Leia a verificação de qualidade. A verificação de mapa primeiro relata a composição e a profundidade de
A referência. Depois disso, há um formulário. A primeira coluna indica o
posição em uma leitura. Seguindo quatro colunas que mostram o nucleotídeo
composição, taxas de substituição entre a referência e as leituras serão fornecidas.
Essas taxas e os números nas colunas a seguir são escalados para 999 e
arredondado para o número inteiro mais próximo. O próximo grupo de colunas mostra a distribuição de
qualidades básicas ao longo das leituras em um intervalo de qualidade de 10. Uma queda na qualidade
geralmente podem ser observados, o que significa que as bases no final da leitura são menos
preciso. O último grupo de colunas apresenta a fração de substituições para
ler bases em um intervalo de qualidade. Isso mede a precisão da qualidade base
estimativa. Idealmente, esperamos ver 1 em 3? coluna, 10 na 2? coluna
e 100 no 1? coluna.

OPÇÕES:

-s Considere a qualidade de mapeamento de extremidade única como a qualidade de mapeamento final

-m INT Número máximo de erros permitidos para uma leitura ser contada [4]

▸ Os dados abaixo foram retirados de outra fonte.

(** C6: (safety) A signed record changes the roster exactly when it is authorised
    (the first device of the profile enrolling itself, or a signer whose trusted key is
    the one the record is signed with, no younger than the record and no storage
    provider's), newer than every record applied to its device, a permitted transition,
    and not applied before; the change is then the one its kind prescribes. *)
Theorem membership_record_applied codec s so record now db db' a :
  roster_ok codec db ->
  decode_signed_profile_sync_membership_record codec s = Ok (so, record) ->
  apply_signed_sync_account_membership_record codec s now db = (db', Ok a) /\
    ma_applied a = true <->
  exists b, authorised db so record b /\ fresh db record /\ permitted db record /\
    same_bytes db record s /\ applied_already db record = None /\ is_empty s = false /\
    db' = applied_db db so record s now /\ a = application_of db so record s b now.
Proof. apply membership_record_facts. Qed.

(** C7: (refinement) In every history of a database whose roster changes by signed
    records only, a device is trusted with a key exactly when the latest record applied
    to it enrolls it with that key or rotates to it; so a replayed enrollment never
    undoes a later revocation. *)
Theorem roster_follows_records codec db profile device_id pk epoch :
  membership_history codec db ->
  (exists k, trusted_key db profile device_id = Some k /\ sk_public_key k = pk /\
     sk_membership_epoch k = epoch) <->
  (exists r so record, is_latest db profile device_id r /\
     decode_signed_profile_sync_membership_record codec (sm_signed_record r) = Ok (so, record) /\
     carries_public_key (mr_record_kind record) = true /\
     mr_device_public_key record = Some pk /\ mr_membership_epoch record = epoch).
Proof.
  intros Hok%membership_history_roster_ok. split.
  - intros (k & Hk & <- & <-). pose proof Hk as [Hl _]%trusted_key_Some.
    apply (ro_covered _ _ Hok) in Hl as [r0 Hr0].
    apply latest_exists in Hr0 as [r Hr]. pose proof Hr as [[[key Hrow] _] _].
    apply (ro_rows _ _ Hok) in Hrow as (_ & so & record & Hdec & _).
    pose proof (ro_key _ _ Hok _ _ _ _ _ Hr Hdec) as Hm. unfold key_matches in Hm.
    exists r, so, record. destruct (carries_public_key _); [|congruence].
    destruct Hm as (k' & Hk' & Hpk & He). assert (k' = k) as -> by congruence. done.
  - intros (r & so & record & Hr & Hdec & Hc & Hpk & He).
    pose proof (ro_key _ _ Hok _ _ _ _ _ Hr Hdec) as Hm. unfold key_matches in Hm.
    rewrite Hc in Hm. destruct Hm as (k & Hk & Hpk' & He'). exists k. split_and!; congruence.
Qed.

(** A batch of signed records is applied as its records one after the
    other would be, each against the roster the previous ones left, and a refused record
    undoes the whole batch. *)
Theorem batch_in_order codec l now db :
  (forall db' applications,
     apply_signed_sync_account_membership_records codec l now db = (db', Ok applications) <->
     applied_in_order codec now l db db' applications) /\
  (forall db' e,
     apply_signed_sync_account_membership_records codec l now db = (db', Err e) -> db' = db).
Proof.
  split; [intros; apply apply_records_spec|intros; by eapply apply_records_err].
Qed.

Lemma devices_after_other db record now profile device_id :
  (profile, device_id) <> (mr_profile record, mr_device_id record) ->
  devices_after db record now !! (profile, device_id) = db_devices db !! (profile, device_id).
Proof. intros Hne. unfold devices_after. by rewrite lookup_insert_ne. Qed.

Lemma applied_db_applied codec db so record s now :
  roster_ok codec db ->
  decode_signed_profile_sync_membership_record codec s = Ok (so, record) ->
  same_bytes db record s ->
  let row := set_applied now (stored_row db (registration_of so record s) now) in
  applied_already (applied_db db so record s now) record = Some row /\
  same_bytes (applied_db db so record s now) record s /\ sm_device_id row = mr_device_id record.
Proof.
  intros Hok Hdec Hsame row.
  pose proof (stored_row_registration _ _ _ _ _ now Hok Hdec Hsame) as Hreg.
  injection Hreg as _ _ _ _ Hd _ Hs.
  unfold applied_already, same_bytes, applied_db. simpl. rewrite lookup_insert_eq. simpl.
  split_and!; [done| |done]. by intros r [= <-].
Qed.

(** The signer's key is untouched by a record about another device. *)
Lemma trusted_signer_kept db so record s now :
  trusted_signer db so record -> mr_device_id record <> so_device_id so ->
  trusted_signer (applied_db db so record s now) so record.
Proof.
  intros (k & Hk & Hpk & He & Hp) Hne. exists k. revert Hk Hp.
  unfold trusted_key, provider_authority_of, applied_db. simpl.
  rewrite keys_after_other, devices_after_other by congruence. done.
Qed.

Lemma trusted_signer_no_bootstrap db so record :
  trusted_signer db so record -> ~ bootstrap_record db so record.
Proof.
  intros (k & [Hk _]%trusted_key_Some & _) [Hnone _]. by rewrite Hnone in Hk.
Qed.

-q INT Qualidade mínima de mapeamento permitida para uma leitura ser contada [30]

empilhar mas Q empilhar [-spvP] [-m máximo] [-Q Maxerr] [-q minQ] [-l arquivo do site] in.ref.bfa
in.aln.map > out.pileup

Exibe o alinhamento em formato de texto `pileup '. Cada linha consiste em
cromossomo, posição, base de referência, profundidade e as bases nas leituras dessa capa
Este cargo. Se -v é adicionado na linha de comando, qualidades básicas e mapeamento
qualidades serão apresentadas na sexta e sétima colunas na ordem.

A quinta coluna sempre começa com `@ '. Nesta coluna, leia bases idênticas
à referência são mostrados na vírgula `, 'ou ponto`.', e leem bases diferentes
da referência em letras. Uma vírgula ou maiúscula indica que a base
vem de uma leitura alinhada na vertente dianteira, enquanto um ponto ou minúscula em
a fita reversa.

Este comando é para usuários que desejam desenvolver seus próprios chamadores SNP.

OPÇÕES:

-s Considere a qualidade de mapeamento de extremidade única como a qualidade de mapeamento final

-p Descartar leituras finais emparelhadas que não são mapeadas como pares corretos

-v Informações detalhadas de saída, incluindo qualidades básicas e mapeamento
qualidades

-m INT Número máximo de incompatibilidades permitidas para que uma leitura seja usada [7]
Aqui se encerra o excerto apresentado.